**Your instructions**
In full and word for word, copy the records that follow.

**Provided data**
(* ===== verification/IncomeProjector.v ===== *)
(** * The income projection

    packages/db/src/income-projector.ts: the rebuild of the materialised income
    entries and of the discrepancy alerts of one venue, in one transaction.
    The split of an amount over shifts uses JavaScript numbers, like the
    allocation engine. *)

From Stdlib Require Import Reals Lra Psatz.
From S2P Require Import Prelude Concurrency Strings Schema Demo Float64 AllocationEngine Allocations.

Open Scope Z_scope.

Module IncomeProjector.

(** [Math.floor] of a finite number, as an integer. *)
Definition floorZ (x : number) : Z := nullish (num_floor x) 0.

Record Fraction := mkFraction { fr_fraction : number; fr_index : nat }.

(** [b.fraction - a.fraction || a.index - b.index] is negative. *)
Definition fraction_lt (a b : Fraction) : bool :=
  let d := num_sub (fr_fraction b) (fr_fraction a) in
  if num_eqb d (num_of_Z 0) || AllocationEngine.is_nan d then (fr_index a <? fr_index b)%nat
  else num_ltb d (num_of_Z 0).

(** The loop that hands out the remaining cents, cycling through [order];
    [remainder] turns are all it makes. *)
Fixpoint distribute (order : list Fraction) (remainder : nat) (cursor : nat) (slices : list Z)
    : list Z :=
  match remainder with
  | O => slices
  | S remainder' =>
      let index := match order !! cursor with Some f => fr_index f | None => 0%nat end in
      distribute order remainder' ((cursor + 1) mod length order)
        (<[index := nullish (slices !! index) 0 + 1]> slices)
  end.

Definition raw_slices (totalCents : Z) (weights : list Z) : list number :=
  let weightSum := sumZ (fun w => w) weights in
  let effective := if 0 <? weightSum then weights else map (fun _ => 1) weights in
  let effectiveSum := if 0 <? weightSum then weightSum else Z.of_nat (length weights) in
  map (fun w => num_div (num_mul (num_of_Z totalCents) (num_of_Z w)) (num_of_Z effectiveSum)) effective.

Definition splitProportionally (totalCents : Z) (weights : list Z) : list Z :=
  if (length weights =? 0)%nat then []
  else
    let raw := raw_slices totalCents weights in
    let slices := map floorZ raw in
    let remainder := totalCents - sumZ (fun z => z) slices in
    let order := stable_sort fraction_lt
      (imap (fun i v => mkFraction (num_sub v (num_of_Z (floorZ v))) i) raw) in
    distribute order (Z.to_nat remainder) 0 slices.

**Task response**
(* ===== verification/IncomeProjector.v ===== *)
(** * The income projection

    packages/db/src/income-projector.ts: the rebuild of the materialised income
    entries and of the discrepancy alerts of one venue, in one transaction.
    The split of an amount over shifts uses JavaScript numbers, like the
    allocation engine. *)

From Stdlib Require Import Reals Lra Psatz.
From S2P Require Import Prelude Concurrency Strings Schema Demo Float64 AllocationEngine Allocations.

Open Scope Z_scope.

Module IncomeProjector.

(** [Math.floor] of a finite number, as an integer. *)
Definition floorZ (x : number) : Z := nullish (num_floor x) 0.

Record Fraction := mkFraction { fr_fraction : number; fr_index : nat }.

(** [b.fraction - a.fraction || a.index - b.index] is negative. *)
Definition fraction_lt (a b : Fraction) : bool :=
  let d := num_sub (fr_fraction b) (fr_fraction a) in
  if num_eqb d (num_of_Z 0) || AllocationEngine.is_nan d then (fr_index a <? fr_index b)%nat
  else num_ltb d (num_of_Z 0).

(** The loop that hands out the remaining cents, cycling through [order];
    [remainder] turns are all it makes. *)
Fixpoint distribute (order : list Fraction) (remainder : nat) (cursor : nat) (slices : list Z)
    : list Z :=
  match remainder with
  | O => slices
  | S remainder' =>
      let index := match order !! cursor with Some f => fr_index f | None => 0%nat end in
      distribute order remainder' ((cursor + 1) mod length order)
        (<[index := nullish (slices !! index) 0 + 1]> slices)
  end.

Definition raw_slices (totalCents : Z) (weights : list Z) : list number :=
  let weightSum := sumZ (fun w => w) weights in
  let effective := if 0 <? weightSum then weights else map (fun _ => 1) weights in
  let effectiveSum := if 0 <? weightSum then weightSum else Z.of_nat (length weights) in
  map (fun w => num_div (num_mul (num_of_Z totalCents) (num_of_Z w)) (num_of_Z effectiveSum)) effective.

Definition splitProportionally (totalCents : Z) (weights : list Z) : list Z :=
  if (length weights =? 0)%nat then []
  else
    let raw := raw_slices totalCents weights in
    let slices := map floorZ raw in
    let remainder := totalCents - sumZ (fun z => z) slices in
    let order := stable_sort fraction_lt
      (imap (fun i v => mkFraction (num_sub v (num_of_Z (floorZ v))) i) raw) in
    distribute order (Z.to_nat remainder) 0 slices.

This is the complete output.